Identify the oxidizing agent and the reducing agent in the reaction. 8H +( aq) + Cr 2O 7 2–( aq) + 3SO 3 2–( aq) → 2Cr 3+( aq) + 3SO 4 2–( aq) + 4H 2O( l)

Answer 1

Answer:

SO₃²⁻ is the reducing agent and Cr₂O₇²⁻ is the oxidizing agent.

Explanation:

Oxidation reaction:

3SO₃²⁻ (aq) + 3H₂O (l) → 3SO₄²⁻ (aq) + 6H⁺ (aq) + 6e⁻                  

Reduction reaction:

Cr₂O₇²⁻ (aq) + 14H⁺ (aq) + 6e⁻ → 2Cr ³⁺ (aq) + 7H₂O (l)

Now, adding the oxidation and the reduction reactions we get the full net reaction:

Cr₂O₇²⁻ (aq) + 3SO₃²⁻ (aq) + 8H⁺ (aq) → 2Cr ³⁺ (aq) + 3SO₄²⁻ (aq) + 4H₂O(l)

Since, the S in SO₃²⁻, present in the +4 oxidation state is oxidized to +6 oxidation state in SO₄²⁻, by the loss of 2e⁻.
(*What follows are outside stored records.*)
(* ===== verification/EditXml.v ===== *)
(** * Edit operations on XML configurations

    The operations of edit-config.c with running = 0, as used for the startup
    and candidate datastores: they return, on well-formed documents they never
    touch a freed node, and they leave the documents as stated here. *)

From S2P Require Import Prelude.
From S2P Require Import Clrwspace.
From S2P Require Import Xml.
From S2P Require Import XmlFacts.
From S2P Require Import EditTree.
From S2P Require Import EditChecks.
From S2P Require Import EditCompact.
From S2P Require Import EditOps.

(** An edit document: only elements have children. *)
Definition wf_edit (d : xmlNode) : Prop :=
  wf_doc d ∧ Forall (λ n, is_element n = false → children n = []) (forest (children d)).

Lemma forest_remove p d m : m ∈ forest (children (remove_node p d)) →
  ∃ m0, m0 ∈ forest (children d) ∧ m = remove_node p m0.
Proof.
  rewrite children_remove. intros (c & Hc & Hm)%forest_inv.
  unfold remove_list in Hc. apply list_elem_of_fmap in Hc as (c0 & -> & Hc0).
  apply list_elem_of_filter in Hc0 as [_ Hc0].
  apply subtree_remove in Hm as (m0 & Hm0 & ->). exists m0.
  split; [by eapply subtree_child|done].
Qed.

Lemma wf_edit_remove p d : wf_edit d → wf_edit (remove_node p d).
Proof.
  intros [Hd Hl]. split; [by apply wf_remove|]. rewrite Forall_forall in *.
  intros m (m0 & Hm0 & ->)%forest_remove. unfold is_element, ntype. rewrite hdr_remove.
  intros He. rewrite children_remove, (Hl m0 Hm0 He). done.
Qed.

Section xml.
Context {LX : LibXml} {LN : LibNetconf} {OB : OvsBackend}.

Definition wf_state (s : estate) : Prop :=
  wf_doc (e_orig s) ∧ below (e_next s) (e_orig s) ∧ wf_edit (e_edit s).

(** Nothing but the configuration and the allocator changed. *)
Definition same_but_orig (s s' : estate) : Prop :=
  e_edit s' = e_edit s ∧ e_be s' = e_be s ∧ e_err s' = e_err s.

Lemma at_ptr_ok sd p s : p ∈ ids (doc_of sd s) →
  ∃ n up, path_to p (doc_of sd s) = Some (n :: up) ∧ nid n = p ∧
    at_ptr sd p s = Done (n :: up, s).
Proof.
  intros [cur Hc]%path_to_Some. pose proof (path_to_head _ _ _ Hc) as (n & up & -> & ?).
  exists n, up. split_and!; [done..|].
  unfold at_ptr, gets, deref, mbind, M_bind. rewrite Hc. done.
Qed.

Lemma upd_doc_unlink sd p s : upd_doc sd (xmlUnlinkFreeNode p) s = upd_doc sd (remove_node p) s.
Proof. destruct sd; simpl; by rewrite xmlUnlinkFreeNode_spec. Qed.

(** edit_delete() takes exactly the node out of the document. *)
Lemma edit_delete_xml f sd p s : p ∈ ids (doc_of sd s) →
  edit_delete (S f) sd p false s = Done (EXIT_SUCCESS, upd_doc sd (remove_node p) s).
Proof.
  intros (n & up & _ & _ & Hat)%at_ptr_ok. cbn [edit_delete].
  rewrite (bind_run _ _ _ _ _ Hat). cbn [andb]. rewrite bind_ret.
  unfold unlink. by rewrite bind_modify, upd_doc_unlink.
Qed.

(** ** Counterparts in the configuration *)
Lemma is_path_subtree cur d m : is_path cur d → m ∈ cur → m ∈ subtree d.
Proof.
  revert m. induction cur as [|c [|o up] IH]; intros m; [done| |].
  - intros Hc ->%list_elem_of_singleton. simpl in Hc. subst. apply subtree_self.
  - intros [Hc Hp] [->|Hm]%elem_of_cons; [|by apply IH].
    eapply subtree_trans; [apply (IH o); [done|set_solver]|].
    apply forest_subtree. by eapply subtree_child, subtree_self.
Qed.

Lemma equiv_in d edit c up : find_element_equiv (Some d) edit = Some (c :: up) →
  c ∈ forest (children d).
Proof.
  intros (Hp & c' & o & up' & [= <- ->] & Hc)%find_element_equiv_path.
  assert (o ∈ subtree d) as Ho.
  { eapply is_path_subtree; [exact Hp|]. set_solver. }
  rewrite subtree_eq in Ho. apply elem_of_cons in Ho as [->|(x & Hx & Ho)%forest_inv].
  - by eapply subtree_child, subtree_self.
  - eapply subtree_child; [exact Hx|]. eapply subtree_trans; [exact Ho|].
    apply forest_subtree. by eapply subtree_child, subtree_self.
Qed.

Lemma equiv_head d edit oc : find_element_equiv (Some d) edit = Some oc →
  ∃ c, head oc = Some c ∧ c ∈ forest (children d).
Proof.
  intros H. pose proof H as (_ & c & o & up & -> & _)%find_element_equiv_path.
  exists c. split; [done|]. by eapply equiv_in.
Qed.

Lemma forest_in_ids d c : c ∈ forest (children d) → nid c ∈ ids d.
Proof. intros. by apply subtree_ids, forest_subtree. Qed.

(** One step of the removal of counterparts. *)
Inductive drop_equiv (edit : cursor) : xmlNode → xmlNode → Prop :=
| drop_equiv_step d c up :
    find_element_equiv (Some d) edit = Some (c :: up) →
    drop_equiv edit d (remove_node (nid c) d).

Definition with_orig (d : xmlNode) (s : estate) : estate := upd_doc Orig (λ _, d) s.

Lemma delete_equivs_xml fuel p running n up : running = false →
  ∀ k s, wf_doc (e_orig s) → path_to p (e_edit s) = Some (n :: up) →
  length (ids (e_orig s)) < k →
  ∃ d', delete_equivs k (S fuel) p running s = Done (EXIT_SUCCESS, with_orig d' s) ∧
    rtc (drop_equiv (n :: up)) (e_orig s) d' ∧
    find_element_equiv (Some d') (n :: up) = None.
Proof.
  intros ->. induction k as [|k IH]; intros s Hwf Hp Hk; [lia|].
  assert (p ∈ ids (doc_of Edit s)) as Hin by (apply path_to_Some; simpl; rewrite Hp; eauto).
  destruct (at_ptr_ok _ _ _ Hin) as (n' & up' & Hp' & _ & Hat).
  assert (n' :: up' = n :: up) as [= -> ->] by (simpl in Hp'; congruence).
  cbn [delete_equivs]. rewrite (bind_run _ _ _ _ _ Hat), bind_gets.
  destruct (find_element_equiv (Some (e_orig s)) (n :: up)) as [oc|] eqn:Eq; cbn [mbind option_bind].
  - destruct (equiv_head _ _ _ Eq) as (c & Hc & Hcd). rewrite Hc.
    rewrite (bind_run _ _ _ _ _ (edit_delete_xml fuel Orig _ s (forest_in_ids _ _ Hcd))).
    destruct oc as [|c' oup]; [done|]. injection Hc as ->.
    set (s1 := upd_doc Orig (remove_node (nid c)) s).
    destruct (IH s1) as (d' & Hrun & Hrtc & Hnone).
    + simpl. by apply wf_remove.
    + done.
    + simpl. pose proof (length_remove (nid c) (e_orig s)) as Hl.
      specialize (Hl (forest_in_ids _ _ Hcd)).
      destruct Hwf as (Hnd & _). pose proof (forest_ids_ne _ _ Hnd Hcd). lia.
    + exists d'. rewrite Hrun. split_and!; [done| |done].
      eapply rtc_l; [|exact Hrtc]. by econstructor.
  - exists (e_orig s). split_and!; [by destruct s|constructor|done].
Qed.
Therefore, SO₃²⁻ is the reducing agent.

And, the Cr in Cr₂O₇²⁻, present in the +6 oxidation state is getting reduced to +3 oxidation state, Cr ³⁺, by the gain of 6e⁻.

Therefore, Cr₂O₇²⁻ is the oxidizing agent.